■ **Stored items**
__________________________________________________
(* ===== verification/OperationBatch.v ===== *)
(** Groups of related operations (Sources/NFSKit/OperationBatch.swift): the
    pending, in-flight and completed chunks of a batch, its cancellation, and the
    reassembly of the data in chunk order. *)

From Stdlib Require Import Strings.Byte.
From stdpp Require Import base list gmap sets numbers.
From S2P Require Import Prelude Posix Memory ReadBuffer.

Open Scope Z_scope.

Module Batch.

(** ** State *)

Inductive State := active | cancelled (reason : POSIXError) | completed.

(** [OperationBatch].  The slice buffer is a reference to a shared object: the
    batch holds its identity, and the object lives in the [store] below. *)
Record OperationBatch := mkBatch {
  batchID : Z;
  state : State;
  pendingChunkIndices : list Z;
  inFlightChunkIndices : gset Z;
  completedChunks : gmap Z (list byte);
  totalChunks : Z;
  sliceBuffer : option Z;
  sliceChunkSize : Z;
  completedSliceByteCounts : gmap Z Z
}.

(** The [ReadBuffer] objects and the memory they point into. *)
Record heap := mkHeap { objects : gmap Z Buffer.ReadBuffer; memory : mem }.

(** ** Operations *)

(** [Array(0..<totalChunks)] traps for a negative count. *)
Definition range0 (n : Z) : option (list Z) := if decide (0 <= n) then Some (seqZ 0 n) else None.

Definition init (id total : Z) : option OperationBatch :=
  pending ← range0 total; Some (mkBatch id active pending ∅ ∅ total None 0 ∅).

Definition init_slices (id total buffer chunkSize : Z) : option OperationBatch :=
  pending ← range0 total; Some (mkBatch id active pending ∅ ∅ total (Some buffer) chunkSize ∅).

Definition is_active (b : OperationBatch) : bool :=
  match state b with active => true | _ => false end.

Definition dequeueNextChunk (b : OperationBatch) : option Z * OperationBatch :=
  match state b, pendingChunkIndices b with
  | active, index :: rest =>
      (Some index,
       mkBatch (batchID b) (state b) rest ({[index]} ∪ inFlightChunkIndices b) (completedChunks b)
         (totalChunks b) (sliceBuffer b) (sliceChunkSize b) (completedSliceByteCounts b))
  | _, _ => (None, b)
  end.

Definition recordChunkCompletion (index : Z) (data : list byte) (b : OperationBatch) : OperationBatch :=
  if is_active b then
    mkBatch (batchID b) (state b) (pendingChunkIndices b) (inFlightChunkIndices b ∖ {[index]})
      (<[index := data]> (completedChunks b)) (totalChunks b) (sliceBuffer b) (sliceChunkSize b)
      (completedSliceByteCounts b)
  else b.

Definition recordSliceCompletion (index bytesWritten : Z) (b : OperationBatch) : OperationBatch :=
  if is_active b then
    mkBatch (batchID b) (state b) (pendingChunkIndices b) (inFlightChunkIndices b ∖ {[index]})
      (completedChunks b) (totalChunks b) (sliceBuffer b) (sliceChunkSize b)
      (<[index := bytesWritten]> (completedSliceByteCounts b))
  else b.

Definition isComplete (b : OperationBatch) : bool :=
  match state b with
  | active =>
      match sliceBuffer b with
      | Some _ => bool_decide (Z.of_nat (size (completedSliceByteCounts b)) = totalChunks b)
      | None => bool_decide (Z.of_nat (size (completedChunks b)) = totalChunks b)
      end
  | _ => false
  end.

(** [Int] addition traps on overflow. *)
Definition int_add (x y : Z) : option Z :=
  if decide (- 2 ^ 63 <= x + y < 2 ^ 63) then Some (x + y) else None.

(** The loop summing the bytes of every slice. *)
Fixpoint sum_slices (counts : gmap Z Z) (indices : list Z) (total : Z) : option Z :=
  match indices with
  | [] => Some total
  | i :: rest => total ← int_add total (default 0 (counts !! i)); sum_slices counts rest total
  end.

(** The loop appending every completed chunk. *)
Fixpoint append_chunks (chunks : gmap Z (list byte)) (indices : list Z) (result : list byte)
  : list byte :=
  match indices with
  | [] => result
  | i :: rest =>
      append_chunks chunks rest
        (match chunks !! i with Some c => result ++ c | None => result end)
  end.

Definition assembleData (b : OperationBatch) (h : heap) : option (Data * heap) :=
  match sliceBuffer b with
  | Some r =>
      totalBytesWritten ← sum_slices (completedSliceByteCounts b) (seqZ 0 (totalChunks b)) 0;
      buffer ← objects h !! r;
      Some (DataNoCopy (Buffer.pointer buffer) totalBytesWritten,
            mkHeap (<[r := Buffer.disown buffer]> (objects h)) (memory h))
  | None => Some (DataBytes (append_chunks (completedChunks b) (seqZ 0 (totalChunks b)) []), h)
  end.

Definition cancel (reason : POSIXError) (b : OperationBatch) : OperationBatch :=
  if is_active b then
    mkBatch (batchID b) (cancelled reason) [] (inFlightChunkIndices b) (completedChunks b)
      (totalChunks b) (sliceBuffer b) (sliceChunkSize b) (completedSliceByteCounts b)
  else b.

Definition isCancelled (b : OperationBatch) : bool :=
  match state b with cancelled _ => true | _ => false end.

Definition markCompleted (b : OperationBatch) : OperationBatch :=
  mkBatch (batchID b) completed (pendingChunkIndices b) (inFlightChunkIndices b) (completedChunks b)
    (totalChunks b) (sliceBuffer b) (sliceChunkSize b) (completedSliceByteCounts b).

(** ** Histories

    How the event loop drives a batch: a completion is recorded once per issued
    chunk, in the mode the batch was created in.  [chunk i] is the data the
    callback of chunk [i] delivers. *)
Section Histories.
Context (chunk : Z -> list byte).

Inductive step : OperationBatch -> OperationBatch -> Prop :=
| step_dequeue b : step b (dequeueNextChunk b).2
| step_record b i :
    i ∈ inFlightChunkIndices b -> sliceBuffer b = None ->
    step b (recordChunkCompletion i (chunk i) b)
| step_record_slice b i n r :
    i ∈ inFlightChunkIndices b -> sliceBuffer b = Some r -> 0 <= n <= sliceChunkSize b ->
    step b (recordSliceCompletion i n b)
| step_cancel b e : step b (cancel e b)
| step_complete b : step b (markCompleted b).

(** The chunks whose completion was recorded. *)
Definition recorded (b : OperationBatch) : gset Z :=
  match sliceBuffer b with
  | Some _ => dom (completedSliceByteCounts b)
  | None => dom (completedChunks b)
  end.

(** The invariant of an active batch of [n] chunks: the first [k] chunks were
    issued in order, each is in flight or recorded, the rest are pending. *)
Record batch_inv (n : Z) (b : OperationBatch) : Prop := {
  inv_total : totalChunks b = n;
  inv_nonneg : 0 <= n;
  inv_split : is_active b = true -> exists k, 0 <= k <= n /\
    pendingChunkIndices b = seqZ k (n - k) /\
    inFlightChunkIndices b ## recorded b /\
    (forall i, i ∈ inFlightChunkIndices b ∪ recorded b <-> 0 <= i < k);
  inv_data : forall i d, completedChunks b !! i = Some d -> d = chunk i;
  inv_counts : forall i c, completedSliceByteCounts b !! i = Some c -> 0 <= c <= sliceChunkSize b
}.

Lemma fresh_inv id n m cs :
  0 <= n -> batch_inv n (mkBatch id active (seqZ 0 n) ∅ ∅ n m cs ∅).
Proof.
  intros Hn. split; cbn; try done.
  intros _. exists 0. rewrite Z.sub_0_r. unfold recorded; cbn.
  destruct m; rewrite dom_empty_L; (split; [lia|]; split; [done|]; split; [set_solver|]);
    intros i; split; [set_solver|lia|set_solver|lia].
Qed.

Lemma init_inv id n b : init id n = Some b -> batch_inv n b.
Proof.
  unfold init, range0. case_decide as Hn; [|done]. intros [= <-]. by apply fresh_inv.
Qed.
__________________________________________________
■ **GOAL OF THE EXERCISE**
If a line above contains the word "Import", it counts; state how many lines count, and nothing more.

■ **ANSWER FOR THIS EXERCISE**
3